**ABOUT THIS TASK:**
Where the records below reach the line containing "Definition copyAt (i", start transcribing, and end with the line containing "(** The eight", exactly and with nothing else added.

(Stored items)
● ● ● ● ● ● ●
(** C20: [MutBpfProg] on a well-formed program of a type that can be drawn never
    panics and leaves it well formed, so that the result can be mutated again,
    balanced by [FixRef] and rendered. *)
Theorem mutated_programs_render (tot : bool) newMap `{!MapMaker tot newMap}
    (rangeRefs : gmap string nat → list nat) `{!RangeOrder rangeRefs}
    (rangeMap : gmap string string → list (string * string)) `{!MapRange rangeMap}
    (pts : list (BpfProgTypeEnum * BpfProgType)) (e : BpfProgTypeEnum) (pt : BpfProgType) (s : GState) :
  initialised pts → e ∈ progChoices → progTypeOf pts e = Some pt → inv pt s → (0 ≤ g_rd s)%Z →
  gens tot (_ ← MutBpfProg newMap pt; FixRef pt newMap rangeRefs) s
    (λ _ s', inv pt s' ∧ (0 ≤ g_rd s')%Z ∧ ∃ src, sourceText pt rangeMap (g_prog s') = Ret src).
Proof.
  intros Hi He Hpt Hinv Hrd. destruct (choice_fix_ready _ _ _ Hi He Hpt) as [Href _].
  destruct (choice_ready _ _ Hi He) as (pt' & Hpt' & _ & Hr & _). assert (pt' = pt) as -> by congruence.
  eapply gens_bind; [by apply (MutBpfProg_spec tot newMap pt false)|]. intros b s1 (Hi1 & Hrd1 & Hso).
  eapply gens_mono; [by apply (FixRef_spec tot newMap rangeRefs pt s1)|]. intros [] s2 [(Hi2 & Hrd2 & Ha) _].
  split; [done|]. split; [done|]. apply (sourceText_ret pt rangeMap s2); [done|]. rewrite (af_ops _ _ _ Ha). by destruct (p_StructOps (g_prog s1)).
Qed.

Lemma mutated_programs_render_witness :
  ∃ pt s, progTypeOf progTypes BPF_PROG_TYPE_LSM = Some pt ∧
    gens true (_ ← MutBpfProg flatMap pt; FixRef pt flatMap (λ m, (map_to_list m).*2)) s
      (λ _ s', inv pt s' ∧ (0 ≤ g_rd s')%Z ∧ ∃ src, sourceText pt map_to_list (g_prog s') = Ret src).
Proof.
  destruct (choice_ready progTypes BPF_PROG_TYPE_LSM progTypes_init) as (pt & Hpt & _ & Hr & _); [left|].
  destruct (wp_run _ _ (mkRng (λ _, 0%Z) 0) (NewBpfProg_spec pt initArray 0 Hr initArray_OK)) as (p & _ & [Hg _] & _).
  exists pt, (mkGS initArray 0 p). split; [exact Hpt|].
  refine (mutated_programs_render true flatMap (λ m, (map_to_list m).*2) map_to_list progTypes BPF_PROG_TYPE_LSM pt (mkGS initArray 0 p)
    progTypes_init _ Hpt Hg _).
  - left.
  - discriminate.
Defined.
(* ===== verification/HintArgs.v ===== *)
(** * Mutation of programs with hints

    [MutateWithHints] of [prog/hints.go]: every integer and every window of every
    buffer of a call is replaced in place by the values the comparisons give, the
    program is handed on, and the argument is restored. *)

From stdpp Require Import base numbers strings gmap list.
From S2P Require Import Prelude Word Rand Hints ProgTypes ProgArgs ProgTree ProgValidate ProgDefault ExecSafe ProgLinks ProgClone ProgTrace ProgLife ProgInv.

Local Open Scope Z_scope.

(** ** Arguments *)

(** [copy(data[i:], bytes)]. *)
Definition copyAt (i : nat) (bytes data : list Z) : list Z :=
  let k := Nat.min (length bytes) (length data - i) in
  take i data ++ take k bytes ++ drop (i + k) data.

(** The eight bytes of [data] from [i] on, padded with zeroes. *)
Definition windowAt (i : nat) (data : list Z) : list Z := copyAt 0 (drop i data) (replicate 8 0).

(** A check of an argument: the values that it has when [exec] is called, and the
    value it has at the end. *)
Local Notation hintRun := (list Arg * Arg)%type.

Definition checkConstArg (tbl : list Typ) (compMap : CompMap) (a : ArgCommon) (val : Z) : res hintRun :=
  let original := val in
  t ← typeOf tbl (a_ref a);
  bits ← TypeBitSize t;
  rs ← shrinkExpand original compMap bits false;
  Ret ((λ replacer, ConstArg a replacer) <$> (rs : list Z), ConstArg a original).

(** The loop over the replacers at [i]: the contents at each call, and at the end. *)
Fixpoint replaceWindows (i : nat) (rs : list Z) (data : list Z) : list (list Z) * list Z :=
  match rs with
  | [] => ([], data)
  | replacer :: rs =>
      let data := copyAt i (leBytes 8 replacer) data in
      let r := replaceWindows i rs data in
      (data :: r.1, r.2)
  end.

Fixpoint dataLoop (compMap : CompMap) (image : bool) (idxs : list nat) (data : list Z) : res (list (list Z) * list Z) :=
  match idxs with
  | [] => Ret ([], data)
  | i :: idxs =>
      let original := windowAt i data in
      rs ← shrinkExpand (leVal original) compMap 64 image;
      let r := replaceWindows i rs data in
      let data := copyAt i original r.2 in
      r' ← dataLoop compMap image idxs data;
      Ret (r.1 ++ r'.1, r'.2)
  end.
● ● ● ● ● ● ●
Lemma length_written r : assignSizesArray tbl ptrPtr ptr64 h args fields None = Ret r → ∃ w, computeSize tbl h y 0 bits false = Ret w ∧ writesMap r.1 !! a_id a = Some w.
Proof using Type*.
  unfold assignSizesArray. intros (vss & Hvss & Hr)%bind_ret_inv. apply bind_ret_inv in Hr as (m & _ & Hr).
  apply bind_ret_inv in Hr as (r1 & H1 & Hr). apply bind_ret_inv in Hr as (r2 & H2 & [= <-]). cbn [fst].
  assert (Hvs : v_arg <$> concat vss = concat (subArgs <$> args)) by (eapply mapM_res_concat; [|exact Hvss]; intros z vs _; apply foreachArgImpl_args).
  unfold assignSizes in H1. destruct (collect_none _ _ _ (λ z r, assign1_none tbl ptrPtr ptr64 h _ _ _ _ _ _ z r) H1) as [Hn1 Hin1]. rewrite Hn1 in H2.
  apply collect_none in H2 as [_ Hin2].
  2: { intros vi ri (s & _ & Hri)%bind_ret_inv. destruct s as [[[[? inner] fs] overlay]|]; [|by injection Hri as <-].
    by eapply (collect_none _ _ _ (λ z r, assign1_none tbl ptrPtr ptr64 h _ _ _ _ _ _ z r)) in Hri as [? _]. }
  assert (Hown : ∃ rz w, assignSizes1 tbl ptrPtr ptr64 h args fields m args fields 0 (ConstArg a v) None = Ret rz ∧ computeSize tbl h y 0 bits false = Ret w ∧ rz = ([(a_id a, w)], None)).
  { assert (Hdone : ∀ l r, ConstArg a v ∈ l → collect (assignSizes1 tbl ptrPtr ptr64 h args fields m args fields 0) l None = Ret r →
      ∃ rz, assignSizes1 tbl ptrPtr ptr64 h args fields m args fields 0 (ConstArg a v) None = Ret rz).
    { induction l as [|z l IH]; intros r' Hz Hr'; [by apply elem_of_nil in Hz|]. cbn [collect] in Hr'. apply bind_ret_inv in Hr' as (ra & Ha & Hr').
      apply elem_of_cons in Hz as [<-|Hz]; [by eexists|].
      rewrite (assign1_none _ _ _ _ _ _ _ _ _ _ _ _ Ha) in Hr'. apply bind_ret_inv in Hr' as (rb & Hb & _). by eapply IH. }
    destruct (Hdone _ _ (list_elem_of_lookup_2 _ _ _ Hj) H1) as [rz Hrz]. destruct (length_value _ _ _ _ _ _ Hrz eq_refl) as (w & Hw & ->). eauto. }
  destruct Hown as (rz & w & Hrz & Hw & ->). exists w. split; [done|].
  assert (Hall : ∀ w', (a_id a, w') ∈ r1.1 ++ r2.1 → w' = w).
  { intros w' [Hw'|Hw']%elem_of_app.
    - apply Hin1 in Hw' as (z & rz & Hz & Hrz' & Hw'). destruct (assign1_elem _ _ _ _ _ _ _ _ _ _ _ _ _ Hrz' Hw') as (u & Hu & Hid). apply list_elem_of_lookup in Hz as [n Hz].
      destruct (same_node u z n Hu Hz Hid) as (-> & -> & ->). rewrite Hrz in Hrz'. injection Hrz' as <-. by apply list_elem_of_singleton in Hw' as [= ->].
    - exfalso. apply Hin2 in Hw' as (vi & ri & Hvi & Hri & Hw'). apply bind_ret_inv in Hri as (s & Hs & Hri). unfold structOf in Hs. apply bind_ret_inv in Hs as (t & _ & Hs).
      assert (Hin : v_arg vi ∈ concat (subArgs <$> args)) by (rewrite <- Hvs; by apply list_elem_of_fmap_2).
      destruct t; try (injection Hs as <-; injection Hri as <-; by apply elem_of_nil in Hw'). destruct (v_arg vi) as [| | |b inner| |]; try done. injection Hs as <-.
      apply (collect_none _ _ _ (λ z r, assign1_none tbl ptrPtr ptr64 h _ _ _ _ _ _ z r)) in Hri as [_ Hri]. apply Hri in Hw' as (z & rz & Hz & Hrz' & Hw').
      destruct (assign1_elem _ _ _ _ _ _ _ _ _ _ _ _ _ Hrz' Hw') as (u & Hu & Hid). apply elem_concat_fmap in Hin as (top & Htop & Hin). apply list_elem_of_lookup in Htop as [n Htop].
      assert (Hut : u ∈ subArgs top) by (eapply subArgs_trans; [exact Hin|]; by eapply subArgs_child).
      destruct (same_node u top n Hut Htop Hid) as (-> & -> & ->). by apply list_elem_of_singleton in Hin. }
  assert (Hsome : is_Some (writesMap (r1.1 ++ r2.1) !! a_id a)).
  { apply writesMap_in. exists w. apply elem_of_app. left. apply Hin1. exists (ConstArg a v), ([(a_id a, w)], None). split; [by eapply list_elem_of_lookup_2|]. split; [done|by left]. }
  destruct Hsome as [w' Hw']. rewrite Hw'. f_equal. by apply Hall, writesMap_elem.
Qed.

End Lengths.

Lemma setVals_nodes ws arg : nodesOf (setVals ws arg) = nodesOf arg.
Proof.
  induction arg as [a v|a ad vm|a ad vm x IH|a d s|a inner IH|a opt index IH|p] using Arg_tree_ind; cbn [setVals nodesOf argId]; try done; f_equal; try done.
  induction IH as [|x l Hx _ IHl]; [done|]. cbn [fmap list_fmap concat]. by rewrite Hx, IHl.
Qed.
● ● ● ● ● ● ●
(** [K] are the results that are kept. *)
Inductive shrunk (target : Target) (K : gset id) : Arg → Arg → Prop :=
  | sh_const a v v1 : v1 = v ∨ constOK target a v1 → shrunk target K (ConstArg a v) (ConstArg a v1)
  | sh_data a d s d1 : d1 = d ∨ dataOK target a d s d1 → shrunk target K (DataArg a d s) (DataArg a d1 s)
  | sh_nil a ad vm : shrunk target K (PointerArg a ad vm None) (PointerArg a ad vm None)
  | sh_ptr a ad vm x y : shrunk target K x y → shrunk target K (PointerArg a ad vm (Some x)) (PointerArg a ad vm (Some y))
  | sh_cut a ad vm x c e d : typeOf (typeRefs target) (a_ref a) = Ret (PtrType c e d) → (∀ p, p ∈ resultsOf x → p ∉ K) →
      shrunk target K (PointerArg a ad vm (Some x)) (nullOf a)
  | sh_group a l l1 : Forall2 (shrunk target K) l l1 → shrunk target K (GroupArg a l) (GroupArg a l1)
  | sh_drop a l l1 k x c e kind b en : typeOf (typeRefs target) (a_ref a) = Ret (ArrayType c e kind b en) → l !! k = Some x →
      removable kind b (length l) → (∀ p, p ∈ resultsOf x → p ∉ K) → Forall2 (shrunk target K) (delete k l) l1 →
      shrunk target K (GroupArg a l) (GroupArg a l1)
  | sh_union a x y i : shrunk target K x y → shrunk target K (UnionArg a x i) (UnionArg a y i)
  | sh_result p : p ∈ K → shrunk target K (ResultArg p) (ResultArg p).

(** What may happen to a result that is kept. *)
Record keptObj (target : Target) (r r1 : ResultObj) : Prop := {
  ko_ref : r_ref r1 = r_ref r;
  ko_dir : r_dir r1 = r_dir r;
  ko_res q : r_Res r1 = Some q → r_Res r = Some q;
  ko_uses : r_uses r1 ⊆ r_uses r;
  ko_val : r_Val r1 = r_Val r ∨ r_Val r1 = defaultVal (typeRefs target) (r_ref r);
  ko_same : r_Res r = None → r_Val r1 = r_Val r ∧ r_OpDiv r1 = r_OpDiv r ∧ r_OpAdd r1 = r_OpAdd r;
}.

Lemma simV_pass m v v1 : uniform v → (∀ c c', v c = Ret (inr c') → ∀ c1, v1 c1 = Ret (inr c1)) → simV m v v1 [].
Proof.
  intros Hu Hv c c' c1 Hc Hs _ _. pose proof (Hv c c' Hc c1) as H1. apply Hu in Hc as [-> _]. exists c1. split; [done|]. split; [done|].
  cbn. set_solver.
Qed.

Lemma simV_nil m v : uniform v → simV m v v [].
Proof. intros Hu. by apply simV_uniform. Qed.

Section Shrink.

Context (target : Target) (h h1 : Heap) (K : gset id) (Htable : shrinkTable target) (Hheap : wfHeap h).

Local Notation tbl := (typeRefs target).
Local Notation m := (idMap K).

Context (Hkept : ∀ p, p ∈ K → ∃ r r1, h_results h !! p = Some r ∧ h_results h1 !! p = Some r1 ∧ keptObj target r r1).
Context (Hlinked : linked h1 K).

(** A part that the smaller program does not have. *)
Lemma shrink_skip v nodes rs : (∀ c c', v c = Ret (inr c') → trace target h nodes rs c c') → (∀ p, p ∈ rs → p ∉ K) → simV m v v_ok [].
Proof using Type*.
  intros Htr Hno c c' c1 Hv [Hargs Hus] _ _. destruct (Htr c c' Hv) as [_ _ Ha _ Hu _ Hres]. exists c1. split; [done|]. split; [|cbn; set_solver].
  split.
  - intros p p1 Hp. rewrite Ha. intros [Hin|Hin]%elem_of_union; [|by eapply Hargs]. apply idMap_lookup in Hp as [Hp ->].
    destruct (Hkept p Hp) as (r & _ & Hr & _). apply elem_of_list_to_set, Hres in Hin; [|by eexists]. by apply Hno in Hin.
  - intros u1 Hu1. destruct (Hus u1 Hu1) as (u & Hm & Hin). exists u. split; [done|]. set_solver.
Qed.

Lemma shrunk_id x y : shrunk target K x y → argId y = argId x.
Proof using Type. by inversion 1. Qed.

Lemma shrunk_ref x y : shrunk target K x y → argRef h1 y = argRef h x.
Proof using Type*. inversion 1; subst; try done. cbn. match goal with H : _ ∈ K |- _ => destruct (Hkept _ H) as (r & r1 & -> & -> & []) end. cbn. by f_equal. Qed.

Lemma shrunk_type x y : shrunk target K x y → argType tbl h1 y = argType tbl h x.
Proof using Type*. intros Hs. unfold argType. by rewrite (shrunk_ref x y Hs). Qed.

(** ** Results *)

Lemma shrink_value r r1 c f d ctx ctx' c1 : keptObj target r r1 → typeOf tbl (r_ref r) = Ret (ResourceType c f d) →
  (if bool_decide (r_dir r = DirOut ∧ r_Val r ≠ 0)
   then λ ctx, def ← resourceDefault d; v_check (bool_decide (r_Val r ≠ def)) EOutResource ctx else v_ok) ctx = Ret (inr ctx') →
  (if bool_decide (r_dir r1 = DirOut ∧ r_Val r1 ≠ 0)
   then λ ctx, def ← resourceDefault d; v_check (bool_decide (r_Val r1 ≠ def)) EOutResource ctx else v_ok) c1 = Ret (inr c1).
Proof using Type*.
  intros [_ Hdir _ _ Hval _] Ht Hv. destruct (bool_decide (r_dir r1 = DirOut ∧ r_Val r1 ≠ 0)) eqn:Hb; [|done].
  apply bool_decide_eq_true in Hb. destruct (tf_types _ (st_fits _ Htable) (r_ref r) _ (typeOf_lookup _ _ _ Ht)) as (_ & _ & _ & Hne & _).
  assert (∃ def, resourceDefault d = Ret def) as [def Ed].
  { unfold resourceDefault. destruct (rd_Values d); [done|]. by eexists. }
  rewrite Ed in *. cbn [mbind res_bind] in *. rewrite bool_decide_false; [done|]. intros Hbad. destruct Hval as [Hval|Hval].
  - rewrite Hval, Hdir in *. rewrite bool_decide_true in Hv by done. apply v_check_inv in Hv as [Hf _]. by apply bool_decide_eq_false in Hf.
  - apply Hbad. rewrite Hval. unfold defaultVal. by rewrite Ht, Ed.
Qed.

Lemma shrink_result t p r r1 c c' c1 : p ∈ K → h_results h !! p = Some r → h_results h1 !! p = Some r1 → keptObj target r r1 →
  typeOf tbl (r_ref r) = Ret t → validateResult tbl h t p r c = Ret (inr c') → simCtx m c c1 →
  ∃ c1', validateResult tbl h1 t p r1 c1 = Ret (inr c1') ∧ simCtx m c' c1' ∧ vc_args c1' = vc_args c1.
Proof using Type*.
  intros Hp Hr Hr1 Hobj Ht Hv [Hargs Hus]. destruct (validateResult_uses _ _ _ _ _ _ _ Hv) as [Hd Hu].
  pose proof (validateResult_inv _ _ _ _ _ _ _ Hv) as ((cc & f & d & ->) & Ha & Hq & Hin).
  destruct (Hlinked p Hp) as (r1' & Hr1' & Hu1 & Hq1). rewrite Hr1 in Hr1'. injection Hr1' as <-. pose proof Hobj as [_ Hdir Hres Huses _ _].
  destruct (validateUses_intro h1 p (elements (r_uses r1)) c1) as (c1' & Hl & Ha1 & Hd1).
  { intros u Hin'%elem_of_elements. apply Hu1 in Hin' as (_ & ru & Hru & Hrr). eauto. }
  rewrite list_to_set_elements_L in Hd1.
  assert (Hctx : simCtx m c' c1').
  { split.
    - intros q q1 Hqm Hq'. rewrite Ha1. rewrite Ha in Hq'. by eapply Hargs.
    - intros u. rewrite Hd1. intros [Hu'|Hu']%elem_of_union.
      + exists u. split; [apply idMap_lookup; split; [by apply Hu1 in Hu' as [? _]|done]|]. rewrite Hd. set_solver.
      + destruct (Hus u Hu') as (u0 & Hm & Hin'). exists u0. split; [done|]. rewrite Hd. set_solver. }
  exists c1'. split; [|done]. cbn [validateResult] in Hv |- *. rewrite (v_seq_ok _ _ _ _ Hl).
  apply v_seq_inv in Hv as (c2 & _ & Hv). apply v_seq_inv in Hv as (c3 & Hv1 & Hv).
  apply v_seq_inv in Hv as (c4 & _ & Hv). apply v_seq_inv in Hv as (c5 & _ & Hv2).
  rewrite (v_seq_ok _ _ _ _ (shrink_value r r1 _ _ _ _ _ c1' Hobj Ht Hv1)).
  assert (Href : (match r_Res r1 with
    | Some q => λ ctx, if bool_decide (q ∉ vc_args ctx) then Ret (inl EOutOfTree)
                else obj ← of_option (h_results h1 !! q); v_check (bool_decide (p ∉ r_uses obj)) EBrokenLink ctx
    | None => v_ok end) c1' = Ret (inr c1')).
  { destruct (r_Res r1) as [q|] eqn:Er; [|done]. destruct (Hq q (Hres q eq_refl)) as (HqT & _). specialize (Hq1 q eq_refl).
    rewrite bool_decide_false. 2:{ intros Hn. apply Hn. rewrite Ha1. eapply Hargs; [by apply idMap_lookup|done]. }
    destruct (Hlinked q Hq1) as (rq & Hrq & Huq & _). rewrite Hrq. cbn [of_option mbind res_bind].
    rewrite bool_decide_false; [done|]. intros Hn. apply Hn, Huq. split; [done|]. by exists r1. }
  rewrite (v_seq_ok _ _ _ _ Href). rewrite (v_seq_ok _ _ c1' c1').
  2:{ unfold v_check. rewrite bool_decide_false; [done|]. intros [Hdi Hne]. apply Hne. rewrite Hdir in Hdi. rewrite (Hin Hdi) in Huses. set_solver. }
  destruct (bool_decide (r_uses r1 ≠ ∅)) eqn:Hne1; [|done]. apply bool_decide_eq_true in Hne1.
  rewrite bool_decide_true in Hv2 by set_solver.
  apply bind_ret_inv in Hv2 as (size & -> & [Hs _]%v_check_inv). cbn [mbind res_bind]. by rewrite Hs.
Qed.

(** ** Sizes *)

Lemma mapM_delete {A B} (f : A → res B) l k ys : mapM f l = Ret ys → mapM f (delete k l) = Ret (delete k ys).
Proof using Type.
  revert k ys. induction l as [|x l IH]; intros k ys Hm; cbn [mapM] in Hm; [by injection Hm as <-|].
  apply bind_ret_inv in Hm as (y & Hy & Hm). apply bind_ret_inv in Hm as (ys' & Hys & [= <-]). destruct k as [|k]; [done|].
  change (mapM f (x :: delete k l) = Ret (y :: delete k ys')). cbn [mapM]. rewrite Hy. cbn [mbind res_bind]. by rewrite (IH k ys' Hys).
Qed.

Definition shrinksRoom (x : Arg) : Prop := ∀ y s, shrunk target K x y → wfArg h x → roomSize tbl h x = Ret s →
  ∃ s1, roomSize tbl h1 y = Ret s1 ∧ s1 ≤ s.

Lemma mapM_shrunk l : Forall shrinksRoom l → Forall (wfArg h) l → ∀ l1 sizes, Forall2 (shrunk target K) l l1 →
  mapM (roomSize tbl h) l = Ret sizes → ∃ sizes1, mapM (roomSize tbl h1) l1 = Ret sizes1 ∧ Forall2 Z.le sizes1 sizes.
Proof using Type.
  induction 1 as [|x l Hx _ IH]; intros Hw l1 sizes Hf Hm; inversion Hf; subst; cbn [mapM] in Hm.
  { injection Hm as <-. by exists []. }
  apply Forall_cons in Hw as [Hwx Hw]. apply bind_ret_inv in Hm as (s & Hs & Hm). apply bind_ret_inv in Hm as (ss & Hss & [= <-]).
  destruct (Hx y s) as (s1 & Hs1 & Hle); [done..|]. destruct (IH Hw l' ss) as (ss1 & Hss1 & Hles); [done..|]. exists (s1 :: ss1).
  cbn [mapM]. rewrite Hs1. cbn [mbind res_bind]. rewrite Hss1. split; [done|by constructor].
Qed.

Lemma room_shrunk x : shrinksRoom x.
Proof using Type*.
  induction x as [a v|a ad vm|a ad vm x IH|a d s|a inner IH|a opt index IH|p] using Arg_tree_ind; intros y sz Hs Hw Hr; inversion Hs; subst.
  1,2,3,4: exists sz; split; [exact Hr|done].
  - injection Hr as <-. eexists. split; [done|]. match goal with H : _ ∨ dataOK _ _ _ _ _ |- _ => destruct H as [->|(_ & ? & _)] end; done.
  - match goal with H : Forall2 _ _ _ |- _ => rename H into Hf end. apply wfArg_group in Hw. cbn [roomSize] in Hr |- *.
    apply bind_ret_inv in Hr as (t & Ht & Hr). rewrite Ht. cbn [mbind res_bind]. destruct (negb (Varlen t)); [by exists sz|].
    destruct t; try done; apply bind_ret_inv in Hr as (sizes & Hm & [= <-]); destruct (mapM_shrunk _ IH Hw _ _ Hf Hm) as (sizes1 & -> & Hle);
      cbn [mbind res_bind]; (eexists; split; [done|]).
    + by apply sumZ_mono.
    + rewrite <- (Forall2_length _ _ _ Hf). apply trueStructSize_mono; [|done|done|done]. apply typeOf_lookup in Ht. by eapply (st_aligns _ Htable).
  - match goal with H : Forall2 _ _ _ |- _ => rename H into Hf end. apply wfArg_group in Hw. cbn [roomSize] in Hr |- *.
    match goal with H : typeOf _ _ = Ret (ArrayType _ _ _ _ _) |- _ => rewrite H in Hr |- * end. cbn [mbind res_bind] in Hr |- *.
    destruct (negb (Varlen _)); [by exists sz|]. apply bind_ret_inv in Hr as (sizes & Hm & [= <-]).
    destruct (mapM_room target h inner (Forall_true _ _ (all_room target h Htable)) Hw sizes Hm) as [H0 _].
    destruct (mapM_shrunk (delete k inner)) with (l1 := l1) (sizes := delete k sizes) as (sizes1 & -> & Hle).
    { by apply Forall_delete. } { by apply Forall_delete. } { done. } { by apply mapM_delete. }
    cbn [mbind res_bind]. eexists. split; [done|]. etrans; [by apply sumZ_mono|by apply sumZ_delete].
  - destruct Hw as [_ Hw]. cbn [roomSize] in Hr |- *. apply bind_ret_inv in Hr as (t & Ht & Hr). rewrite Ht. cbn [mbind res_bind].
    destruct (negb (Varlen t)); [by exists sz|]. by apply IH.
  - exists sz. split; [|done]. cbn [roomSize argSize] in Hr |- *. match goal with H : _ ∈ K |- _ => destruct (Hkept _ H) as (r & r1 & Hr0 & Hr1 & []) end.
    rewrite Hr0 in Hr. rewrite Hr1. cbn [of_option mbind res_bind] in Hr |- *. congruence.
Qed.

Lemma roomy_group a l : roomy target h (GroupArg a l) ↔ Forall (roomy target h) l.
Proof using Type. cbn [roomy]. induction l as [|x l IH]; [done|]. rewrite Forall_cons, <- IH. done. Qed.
● ● ● ● ● ● ●
**RESPONSE:**
Definition copyAt (i : nat) (bytes data : list Z) : list Z :=
  let k := Nat.min (length bytes) (length data - i) in
  take i data ++ take k bytes ++ drop (i + k) data.

(** The eight bytes of [data] from [i] on, padded with zeroes. *)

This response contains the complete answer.